(** The children of the node a pair of subtrees is inserted into. *)
Lemma frame_seg n pre lo k hi hi1 (l r : tree n) post :
  seg (wf n) pre lo -> wf n lo k l -> wf n k hi r -> hi = bnd post hi1 -> seg (wf n) post hi1 ->
  seg (wf n) (pre ++ (lo, l) :: (k, r) :: post) hi1.
Proof. intros Hpre Hl Hr -> Hpost. apply seg_app. split; [done|]. by split; [|split]. Qed.

Lemma frame_room n p pre lo post (up : ctx (S n)) (l r : tree n) k hi m root :
  rep_ctx (nodes m) (Frame p pre lo post up) (loc l) -> wf_ctx (Frame p pre lo post up) lo hi ->
  rep (nodes m) n p l -> rep (nodes m) n p r -> wf n lo k l -> wf n k hi r ->
  nodes_ok m (ctx_locs (Frame p pre lo post up) ++ locs n l ++ locs n r) ->
  alen pre + alen post + 1 < order -> root = ctx_root up p ->
  wp (insert_into_node root p (alen pre) k (loc r)) m (inserted (Frame p pre lo post up) l r m).
Proof.
  intros ((nd & Hnd & Hok) & Hpre & Hpost & Hup) (lo1 & hi1 & Hwup & _ & Hhi & Hlo & Hspre & Hspost & Hlen)
    Hl Hr Hwl Hwr Halloc Hroom Hroot.
  set (cs := pre ++ (lo, l) :: (k, r) :: post). rewrite (frame_locs _ _ _ _ k) in Halloc. fold cs in Halloc.
  pose proof (nodes_ok_nodup _ _ Halloc) as Hdup. apply list.NoDup_cons in Hdup as [Hp Hdup].
  rewrite elem_of_app in Hp.
  rewrite seps_around in Hok.
  replace (child_locs pre ++ loc l :: child_locs post) with
    ((child_locs pre ++ [loc l]) ++ child_locs post) in Hok by (by rewrite <- app_assoc).
  rewrite <- (alen_seps_to pre lo).
  eapply wp_mono; [apply (wp_insert_into_node m root p nd _ _ _ _ _ k (loc r) Hnd Hok)|].
  - rewrite alen_app, alen_child_locs, alen_seps_to. done.
  - by rewrite alen_child_locs, alen_fmap.
  - rewrite alen_app, alen_seps_to, alen_fmap. lia.
  - intros root' m' (-> & nd' & -> & Hok').
    assert (Ha : agree (all_locs cs ++ ctx_locs up) (nodes m) (<[p := nd']> (nodes m))).
    { apply agree_insert. by rewrite elem_of_app. }
    assert (Hrep : rep (<[p := nd']> (nodes m)) (S n) (ctx_parent up) (p, cs)).
    { apply rep_S. split.
      - exists nd'. split; [apply lookup_insert_eq|]. unfold cs. rewrite seps_app, seps_around.
        rewrite child_locs_app. cbn [child_locs fmap list_fmap] in *. by rewrite <- app_assoc in Hok'.
      - eapply reps_agree; [intros x Hx; apply Ha, elem_of_app; by left|].
        apply list.Forall_app. split; [done|]. by do 2 (constructor; [done|]). }
    assert (Hwf : wf (S n) lo1 hi1 (p, cs)).
    { apply wf_S. split; [unfold cs; rewrite alen_app, !alen_cons; lia|].
      split; [unfold cs; by rewrite bnd_app|]. by apply (frame_seg n pre lo k hi). }
    exists (projT1 (plug up (p, cs))), (projT2 (plug up (p, cs))).
    split; [by rewrite plug_loc|]. split; [|split; [|split; [|split; [|split]]]].
    + apply plug_rep; [done|]. eapply rep_ctx_agree; [|exact Hup].
      intros x Hx. apply Ha, elem_of_app. by right.
    + by apply (plug_wf _ _ _ _ lo1 hi1).
    + intros B f. rewrite plug_flat. change (flat f (S n) (p, cs)) with (flats f cs).
      unfold cs. rewrite flats_app, !flats_cons. cbn [ctx_before ctx_after snd].
      by rewrite <- !app_assoc.
    + rewrite plug_locs, locs_S. apply nodes_ok_store.
      { rewrite elem_of_app. right. by left. }
      by rewrite (Permutation_app_comm (ctx_locs up)).
    + same_solve.
    + apply (leaf_same_inner _ _ _ p nd); [done|apply Hok|]. intros q Hq Hne.
      cbn [nodes with_nodes]. by rewrite lookup_insert_ne.
Qed.

(** The children of an overfull node, cut where the code cuts them. *)
Lemma overfull_cut n (cs : list (Z * tree n)) lo1 hi1 :
  alen cs = order + 1 -> bnd cs hi1 = lo1 -> seg (wf n) cs hi1 ->
  exists cs1 k' c' cs2, cs = cs1 ++ (k', c') :: cs2 /\ alen cs1 = cut order /\
    (forall p, wf (S n) lo1 k' (p, cs1)) /\ (forall q, wf (S n) k' hi1 (q, (k', c') :: cs2)) /\
    seps cs = seps cs1 ++ k' :: seps ((k', c') :: cs2) /\ alen (seps cs1) = cut order - 1.
Proof.
  intros Hlen Hlo Hseg. destruct (cut_bounds order) as (Hc1 & Hc2 & Hc3); [lia|].
  destruct (list_cut cs (cut order)) as (cs1 & cs2 & -> & Hcs1); [lia|].
  rewrite alen_app in Hlen. rewrite bnd_app in Hlo. apply seg_app in Hseg as [Hs1 Hs2].
  destruct cs2 as [|[k' c'] cs2]; [rewrite alen_nil in Hlen; lia|].
  exists cs1, k', c', cs2. split; [done|]. split; [done|].
  split; [intros p; apply wf_S; split; [lia|done]|].
  split; [intros q; apply wf_S; split; [lia|done]|].
  split; [apply seps_cut; by intros ->; rewrite alen_nil in Hcs1; lia|].
  rewrite alen_seps; lia.
Qed.

(** A full node splits and hands the pair of its halves to its own parent. *)
Lemma frame_full n p pre lo post (up : ctx (S n)) (l r : tree n) k hi m root ins :
  rep_ctx (nodes m) (Frame p pre lo post up) (loc l) -> wf_ctx (Frame p pre lo post up) lo hi ->
  rep (nodes m) n p l -> rep (nodes m) n p r -> wf n lo k l -> wf n k hi r ->
  nodes_ok m (ctx_locs (Frame p pre lo post up) ++ locs n l ++ locs n r) ->
  alen pre + alen post + 1 = order ->
  (forall (l' r' : tree (S n)) k' lo1 hi1 m1,
     loc l' = p -> rep_ctx (nodes m1) up p -> wf_ctx up lo1 hi1 ->
     rep (nodes m1) (S n) (ctx_parent up) l' -> rep (nodes m1) (S n) (ctx_parent up) r' ->
     wf (S n) lo1 k' l' -> wf (S n) k' hi1 r' ->
     nodes_ok m1 (ctx_locs up ++ locs (S n) l' ++ locs (S n) r') ->
     wp (ins root p k' (loc r')) m1 (inserted up l' r' m1)) ->
  wp (insert_into_node_after_splitting order ins root p (alen pre) k (loc r)) m
    (inserted (Frame p pre lo post up) l r m).
Proof.
  intros ((nd & Hnd & Hok) & Hpre & Hpost & Hup) (lo1 & hi1 & Hwup & _ & Hhi & Hlo & Hspre & Hspost & _)
    Hl Hr Hwl Hwr Halloc Hfull Hins.
  set (cs := pre ++ (lo, l) :: (k, r) :: post).
  assert (Hlive := frame_locs p pre post lo k l r up). fold cs in Hlive. rewrite Hlive in Halloc.
  pose proof (nodes_ok_nodup _ _ Halloc) as Hdup. apply list.NoDup_cons in Hdup as [Hp Hdup].
  rewrite elem_of_app in Hp. rewrite seps_around in Hok.
  replace (child_locs pre ++ loc l :: child_locs post) with
    ((child_locs pre ++ [loc l]) ++ child_locs post) in Hok by (by rewrite <- app_assoc).
  assert (Hcs : reps (nodes m) p cs)
    by (apply list.Forall_app; split; [done|]; by do 2 (constructor; [done|])).
  destruct (overfull_cut n cs lo1 hi1) as (cs1 & k' & c' & cs2 & Ecs & Hcs1 & Hw1 & Hw2 & Eseps & HKA).
  { unfold cs. rewrite alen_app, !alen_cons. lia. }
  { unfold cs. by rewrite bnd_app. }
  { by apply (frame_seg n pre lo k hi). }
  set (cr := (k', c') :: cs2) in *.
  assert (EP : (child_locs pre ++ [loc l]) ++ loc r :: child_locs post
    = child_locs cs1 ++ child_locs cr).
  { rewrite <- child_locs_app, <- Ecs. unfold cs. rewrite child_locs_app. by rewrite <- app_assoc. }
  assert (EK : seps_to pre lo ++ k :: post.*1 = seps cs1 ++ k' :: seps cr).
  { rewrite <- Eseps. unfold cs. by rewrite seps_app, seps_around. }
  assert (Hsub : forall x, x ∈ child_locs cr -> x ∈ all_locs cs).
  { intros x Hx. rewrite Ecs, all_locs_app, elem_of_app. right.
    rewrite all_locs_below, elem_of_app. by left. }
  rewrite <- (alen_seps_to pre lo).
  eapply (wp_split_node ins m (p :: all_locs cs ++ ctx_locs up) root p nd (ctx_parent up)
    _ _ _ _ k (loc r) (seps cs1) k' (seps cr) (child_locs cs1) (child_locs cr));
    [done|by left|done|exact Hok| | | |exact EK|exact EP|done| | | |].
  { rewrite alen_app, alen_child_locs, alen_seps_to. done. }
  { by rewrite alen_child_locs, alen_fmap. }
  { rewrite alen_app, alen_seps_to, alen_fmap. lia. }
  { by rewrite alen_child_locs. }
  { intros x Hx. right. rewrite elem_of_app. left. by apply Hsub. }
  { intros Hx. apply Hp. left. by apply Hsub. }
  intros q m1 nd1 nd2 Hok1 Hw Hnd1 Hn1 Hnd2 Hn2 Hframe.
  rewrite Ecs, all_locs_app in Hdup. rewrite <- app_assoc in Hdup.
  apply list.NoDup_app in Hdup as (_ & Hd1 & Hdup). apply list.NoDup_app in Hdup as (Hdr & Hd2 & _).
  assert (Hkeep : forall x, x ∈ all_locs cs ++ ctx_locs up -> x ∉ child_locs cr ->
    nodes m1 !! x = nodes m !! x).
  { intros x Hx Hn. rewrite Hframe; [unfold reparent; by rewrite decide_False|by right|].
    intros ->. apply Hp. by rewrite <- elem_of_app. }
  assert (Hcr : forall x, x ∈ child_locs cr -> x ∈ all_locs cr)
    by (intros x Hx; rewrite all_locs_below, elem_of_app; by left).
  rewrite Ecs, all_locs_app in Hkeep, Hframe. rewrite Ecs in Hcs.
  apply list.Forall_app in Hcs as [Hreps1 Hreps2].
  eapply wp_mono.
  - apply (Hins (p, cs1) (q, cr) k' lo1 hi1 m1); [done| |done| | |done|done|].
    + eapply rep_ctx_agree; [|exact Hup]. intros x Hx.
      apply Hkeep; [rewrite !elem_of_app; by right|]. intros Hc. by apply (Hd2 x); [apply Hcr|].
    + apply rep_S. split; [by exists nd1|]. eapply reps_agree; [|exact Hreps1]. intros x Hx.
      apply Hkeep; [rewrite !elem_of_app; by left; left|]. intros Hc. apply (Hd1 x Hx).
      rewrite elem_of_app. left. by apply Hcr.
    + apply rep_S. split; [by exists nd2|]. apply (reps_reparent (nodes m) _ _ p); [done|done|].
      intros x Hx. apply Hframe; [right; rewrite !elem_of_app; auto|]. intros ->.
      apply Hp. left. rewrite Ecs, all_locs_app, elem_of_app. by right.
    + rewrite !locs_S. rewrite Ecs, all_locs_app in Hok1. eapply nodes_ok_perm; [|exact Hok1].
      solve_Permutation.
  - intros root' m2 (n' & t' & Hroot' & Hrep' & Hwf' & Hflat & Hok2 & Hw2' & Hleaf).
    exists n', t'. do 3 (split; [done|]). split; [|split; [done|split; [by etransitivity|]]].
    + intros B f. rewrite Hflat. change (flat f (S n) (p, cs1)) with (flats f cs1).
      change (flat f (S n) (q, cr)) with (flats f cr).
      rewrite (app_assoc (flats f cs1)), <- flats_app, <- Ecs. unfold cs.
      rewrite flats_app, !flats_cons. cbn [ctx_before ctx_after snd]. by rewrite <- !app_assoc.
    + eapply leaf_same_trans.
      * intros x ndx Hx Hndx Hlf. rewrite Hlive, elem_of_cons, Ecs, all_locs_app in Hx.
        destruct (decide (x = p)) as [->|Hne].
        { assert (ndx = nd) as -> by congruence. by rewrite (nd_inner _ _ _ _ _ Hok) in Hlf. }
        destruct Hx as [?|Hx]; [done|]. rewrite Hframe by (done || by right).
        unfold reparent. rewrite Hndx. case_decide; eexists; (split; [done|]); by destruct ndx.
      * eapply leaf_same_mono; [|exact Hleaf]. intros x Hx. rewrite Hlive in Hx.
        rewrite !locs_S. rewrite Ecs, all_locs_app in Hx. rewrite !elem_of_app, !elem_of_cons.
        rewrite elem_of_cons, !elem_of_app in Hx. tauto.
Qed.

Lemma wp_insert_into_parent fuel n (c : ctx n) (l r : tree n) lo k hi m root :
  rep_ctx (nodes m) c (loc l) -> wf_ctx c lo hi ->
  rep (nodes m) n (ctx_parent c) l -> rep (nodes m) n (ctx_parent c) r ->
  wf n lo k l -> wf n k hi r ->
  nodes_ok m (ctx_locs c ++ locs n l ++ locs n r) ->
  root = ctx_root c (loc l) -> (ctx_depth c < fuel)%nat ->
  wp (insert_into_parent order fuel root (loc l) k (loc r)) m (inserted c l r m).
Proof.
  revert fuel l r lo k hi m root. induction c as [n|n p pre lo' post up IH];
    intros fuel l r lo k hi m root Hrc Hwc Hl Hr Hwl Hwr Hok Hroot Hfuel;
    (destruct fuel as [|fuel]; [lia|]); cbn [insert_into_parent].
  - assert (exists nd, nodes m !! loc l = Some nd /\ parent nd = 0) as (nd & Hnd & Hpar).
    { destruct n, l; [apply rep_0_inv in Hl as (? & ? & [])|
                      apply rep_S_inv in Hl as [(? & ? & []) _]]; eauto. }
    apply wp_bind. eapply wp_load; [done|]. rewrite Hpar. destruct Hwc as [-> ->].
    by apply wp_insert_into_new_root.
  - assert (exists nd, nodes m !! loc l = Some nd /\ parent nd = p) as (nd & Hnd & Hpar).
    { destruct n, l; [apply rep_0_inv in Hl as (? & ? & [])|
                      apply rep_S_inv in Hl as [(? & ? & []) _]]; eauto. }
    apply wp_bind. eapply wp_load; [done|]. rewrite Hpar.
    assert (lo' = lo) as -> by (by destruct Hwc as (? & ? & _ & -> & _)).
    pose proof Hrc as ((ndp & Hndp & Hokp) & _).
    pose proof (frame_locs p pre post lo k l r up) as Hlive.
    assert (Hlen := Hwc). destruct Hlen as (_ & _ & _ & _ & _ & _ & _ & _ & Hlen).
    assert (0 < p).
    { apply (nodes_ok_pos _ _ _ Hok). rewrite Hlive. by left. }
    destruct (Z.eqb_spec p 0); [lia|]. apply wp_bind.
    eapply get_left_index_ok; [done|exact Hokp| | |].
    { rewrite seps_around, !alen_app, alen_cons, !alen_child_locs, alen_seps_to, alen_fmap. lia. }
    { pose proof (nodes_ok_nodup _ _ Hok) as Hdup. cbn [ctx_locs] in Hdup.
      intros Hin. apply list.NoDup_app in Hdup as (_ & Hd & _). apply (Hd (loc l)).
      - rewrite elem_of_cons, elem_of_app. right. left. rewrite all_locs_below, elem_of_app. by left.
      - rewrite elem_of_app. left. apply loc_in. }
    rewrite alen_child_locs. apply wp_bind. eapply wp_load; [done|].
    rewrite (nd_num _ _ _ _ _ Hokp), seps_around, alen_app, alen_seps_to, alen_fmap.
    destruct (Z.ltb_spec (alen pre + alen post) (order - 1)).
    + apply (frame_room n p pre lo post up l r k hi); try done. lia.
    + apply (frame_full n p pre lo post up l r k hi); try done; [lia|].
      intros l' r' k' lo1 hi1 m1 Hloc Hrc1 Hwc1 Hl' Hr' Hwl' Hwr' Hok1.
      rewrite <- Hloc in Hrc1 |- *. apply (IH fuel l' r' lo1 k' hi1); try done.
      * by rewrite Hloc.
      * cbn [ctx_depth] in Hfuel. lia.
Qed.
§
Work order
Look through the entries above and quote exactly the lines from the line with "rewrite (app_assoc (flats" to the line with "destruct Hx as", counting both of those lines.

Expected answer
      rewrite (app_assoc (flats f cs1)), <- flats_app, <- Ecs. unfold cs.
      rewrite flats_app, !flats_cons. cbn [ctx_before ctx_after snd]. by rewrite <- !app_assoc.
    + eapply leaf_same_trans.
      * intros x ndx Hx Hndx Hlf. rewrite Hlive, elem_of_cons, Ecs, all_locs_app in Hx.
        destruct (decide (x = p)) as [->|Hne].
        { assert (ndx = nd) as -> by congruence. by rewrite (nd_inner _ _ _ _ _ Hok) in Hlf. }
        destruct Hx as [?|Hx]; [done|]. rewrite Hframe by (done || by right).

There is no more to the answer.